Fortunately, more and more of today's apparel lines are doing just that. They're following organic standards to cultivate their fibers, employing artisan tailors with fair wages and ensuring that their products are made to last. They're enabling us to wear what makes us look good and feel good, while doing good at the same time.
Below, we've rounded up a few of our favorite labels of the moment for thoughtful wardrobe essentials, from lingerie to athletic apparel and more. All are responsibly and respectfully made in the United States. If you're currently refreshing your closet for spring, we urge you to consider these or other conscious clothing brands, taking a more mindful approach to shopping for the sake of both the makers and the planet (with sacrifices to ethical values or style).

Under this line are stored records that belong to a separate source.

(* ===== verification/Session.v ===== *)
(** * NVXS sessions: what both roles share (src/nvx-rs/src/protocol/nvxs/mod.rs)

    The identity of a session, its errors, the checks of a received record's sequence number and
    identity, and the encoding of the next record of a direction. [HostSession.v] and
    [GuestSession.v] model the two roles. *)

From S2P Require Import Prelude Outer NvxsRecord.

Record Identity := mkIdentity {
  id_instance : list byte;
  id_epoch : Z;
}.

#[export] Instance Identity_eq_dec : EqDecision Identity.
Proof. solve_decision. Defined.

Inductive SessionError : Type :=
| RecordFailure (e : RecordError)
| Unexpected (t : RecordType)
| MissingIdentity (t : RecordType)
| Instance_ (expected actual : list byte)
| Epoch (expected actual : Z)
| StaleEpoch (current actual : Z)
| Sequence (expected actual : Z)
| SequenceOverflow (t : RecordType)
| Window (window outstanding length : Z)
| CreditError (outstanding bytes : Z)
| Truncated (buffered : Z)
| InvalidState.

Definition record_identity (record : NvxsRecord) : option Identity :=
  if negb (bool_decide (instance_id record = zero_id)) && negb (epoch record =? 0)
  then Some {| id_instance := instance_id record; id_epoch := epoch record |}
  else None.

Definition next_sequence (sequence : Z) (t : RecordType) : result SessionError Z :=
  ok_or (checked_add U64_MAX sequence 1) (SequenceOverflow t).

Definition check_sequence (record : NvxsRecord) (expected : Z) : result SessionError unit :=
  if sequence record =? expected then Ok () else Err (Sequence expected (sequence record)).

Definition check_identity (record : NvxsRecord) (identity : Identity) : result SessionError unit :=
  if negb (bool_decide (instance_id record = id_instance identity))
  then Err (Instance_ (id_instance identity) (instance_id record))
  else if negb (epoch record =? id_epoch identity)
  then Err (Epoch (id_epoch identity) (epoch record))
  else Ok ().

(** [encode_next]: the advanced sequence number and the extended output, or nothing of either. *)
Definition encode_next (t : RecordType) (identity : Identity) (sequence : Z)
    (payload output : list byte) : result SessionError (Z * list byte) :=
  next ← next_sequence sequence t;
  output ← map_err RecordFailure
    (encode_record t (id_instance identity) (id_epoch identity) sequence payload output);
  Ok (next, output).

(** [encode_data]: the same, with the number of bytes taken from the front of [data]. *)
Definition encode_data (identity : Identity) (sequence : Z) (data output : list byte)
    : result SessionError (Z * (Z * list byte)) :=
  let taken := Z.min (len data) OUTER_MAX_PAYLOAD in
  '(sequence, output) ← encode_next Data identity sequence (ztake taken data) output;
  Ok (taken, (sequence, output)).

(** ** Facts about the shared steps *)

(** An identity that a session may hold: neither the instance ID nor the epoch is zero. *)
Definition valid_identity (i : Identity) : Prop :=
  len (id_instance i) = 16 /\ is_u64 (id_epoch i) /\ id_instance i <> zero_id /\ id_epoch i <> 0.

Definition carries (r : NvxsRecord) (i : Identity) : Prop :=
  instance_id r = id_instance i /\ epoch r = id_epoch i.

Lemma record_identity_some r i :
  record_identity r = Some i <->
  carries r i /\ id_instance i <> zero_id /\ id_epoch i <> 0.
Proof.
  unfold record_identity, carries. destruct i as [id e]. cbn.
  destruct (bool_decide (instance_id r = zero_id)) eqn:?, (epoch r =? 0) eqn:?; cbn;
    bool_to_prop; (split; [intros ?; simplify_eq|intros ([<- <-] & ? & ?)]); done.
Qed.

Lemma record_identity_valid r i :
  valid_record r -> record_identity r = Some i -> valid_identity i.
Proof.
  intros [(Hid & He & _) _] ([Hi Ho] & Hz & Hn)%record_identity_some.
  rewrite Hi in Hid. rewrite Ho in He. by split_and!.
Qed.

Lemma next_sequence_ok s t n :
  next_sequence s t = Ok n <-> n = s + 1 /\ s < U64_MAX.
Proof.
  unfold next_sequence. rewrite ok_or_ok. unfold checked_add.
  destruct (s + 1 <=? U64_MAX) eqn:?; bool_to_prop; naive_solver lia.
Qed.

Lemma check_sequence_ok r s u : check_sequence r s = Ok u <-> sequence r = s.
Proof.
  destruct u. unfold check_sequence. destruct (sequence r =? s) eqn:?; bool_to_prop; naive_solver.
Qed.

Lemma check_identity_ok r i u : check_identity r i = Ok u <-> carries r i.
Proof.
  destruct u. unfold check_identity, carries.
  destruct (bool_decide _) eqn:?, (epoch r =? id_epoch i) eqn:?; cbn; bool_to_prop; naive_solver.
Qed.

(** The record that a role with [identity] sends at [sequence]. *)
Definition sent_record (t : RecordType) (i : Identity) (s : Z) (p : list byte) : NvxsRecord :=
  mkRecord t (id_instance i) (id_epoch i) s p.

Lemma valid_identity_record t i s p :
  valid_identity i -> is_u64 s -> allows_length t (len p) = true -> check_payload t p = Ok () ->
  is_bootstrap t = false -> valid_record (sent_record t i s p).
Proof.
  intros (? & ? & _) Hs Hl Hp Hb. split; [by split_and!|]. split_and!; [done| |done].
  unfold check_bootstrap. cbn. by rewrite Hb.
Qed.

Lemma encode_next_ok t i s p out s' out' :
  is_bootstrap t = false ->
  encode_next t i s p out = Ok (s', out') <->
  s' = s + 1 /\ s < U64_MAX /\ allows_length t (len p) = true /\ check_payload t p = Ok ()
  /\ out' = out ++ encoding (sent_record t i s p).
Proof.
  intros Hb. unfold encode_next. rewrite result_bind_ok. setoid_rewrite next_sequence_ok.
  setoid_rewrite result_bind_ok. setoid_rewrite map_err_ok. setoid_rewrite encode_record_ok.
  unfold check_bootstrap. rewrite Hb. cbn. split.
  - intros (n & [-> ?] & o & (? & _ & ? & ->) & [= <- <-]). done.
  - intros (-> & ? & ? & ? & ->). eauto 12.
Qed.

Lemma encode_data_ok i s data out taken s' out' :
  encode_data i s data out = Ok (taken, (s', out')) <->
  taken = Z.min (len data) OUTER_MAX_PAYLOAD /\ data <> [] /\ s' = s + 1 /\ s < U64_MAX
  /\ out' = out ++ encoding (sent_record Data i s (ztake taken data)).
Proof.
  unfold encode_data. rewrite result_bind_ok. split.
  - intros ([n o] & H & [= <- <- <-]). apply encode_next_ok in H as (-> & ? & Hl & _ & ->); [|done].
    split_and!; try done. intros ->. done.
  - intros (-> & Hd & -> & ? & ->). eexists (_, _). split; [|done].
    apply encode_next_ok; [done|]. split_and!; try done.
    assert (len data <> 0) by (by rewrite len_zero_iff).
    cbn. unfold OUTER_MAX_PAYLOAD in *. apply andb_true_intro. rewrite !Z.leb_le. len_lia.
Qed.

Versatile go-to dresses: Season
After eight years working in the fashion industry as a stylist, blogger, on-air host and more, Jessie Artigue launched Season with a few key values in mind: form and function plus timeless style to make women feel beautiful on a broad variety of occasions (and at a broad variety of body sizes), plus the wellbeing of both apparel makers and Mother Earth. Enter the Pepper Dress, made in the U.S. with 100% silk that's draped in a loose and generous shape to conveniently conserve fabric (plus comfort and self-confidence). It can be worn in more than five different ways, styled simply or layered with accessories, to take you everywhere from a wedding to an after-work coffee date.
Lingerie: Brook There
Confidence meets comfort in these undies and bras (plus other loungewear), sewn with strong attention to ethics and the environment. The fabrics include GOTS-certified organic cotton jersey from South Carolina and linen milled in California, plus trims of silk and spandex; after sourcing, they're dyed in Pennsylvania, using fiber-reactive tints whenever possible. The lingerie is then sewn in New England at the same facility where the inventory is stored until shipping, minimizing carbon emissions from transport. Along with sizing, price and other common filtering categories, online customers can sort the shop by specific ethics, including "vegan," "cut and sewn in Maine" and more.
Athletic apparel: Fibre Athletics
Say "yes" to sweat, but "no" to sweatshops. Based in Chicago, this sportswear label is a dedicated member of the Fair Trade movement. The company uses organic and recycled materials to minimize its carbon footprint, which means making less waste, using less energy and abstaining from toxic pollutants — and all of those materials are sourced, cut and sewn in America. The online shop provides all the details you never knew you never knew about your previous performance-wear, like the fact that the cotton for the Everywhere Jacket is grown in Texas and spun in North Carolina.
Denim: Bluer Denim
Whether bootcut, matchstick or skinny, the cotton for these jeans is grown in Georgia, then milled in North Carolina, before it's cut, sewn and finished in Los Angeles with copper constructed in Kentucky, all based on designs from the company headquarters in Portland, Oregon. (Repeat that five times fast.) Each step of the multi-state process shows a commitment to local manufacturers and eco-friendly operations. But perhaps most remarkable is the brand's "buy one, give one" model. When you make a purchase, you can send in a gently used pair of jeans (with a $5 discount code for future orders offered in return), and Bluer donates them to charity. This both aids those in need of clothing and reduces waste for a total win-win.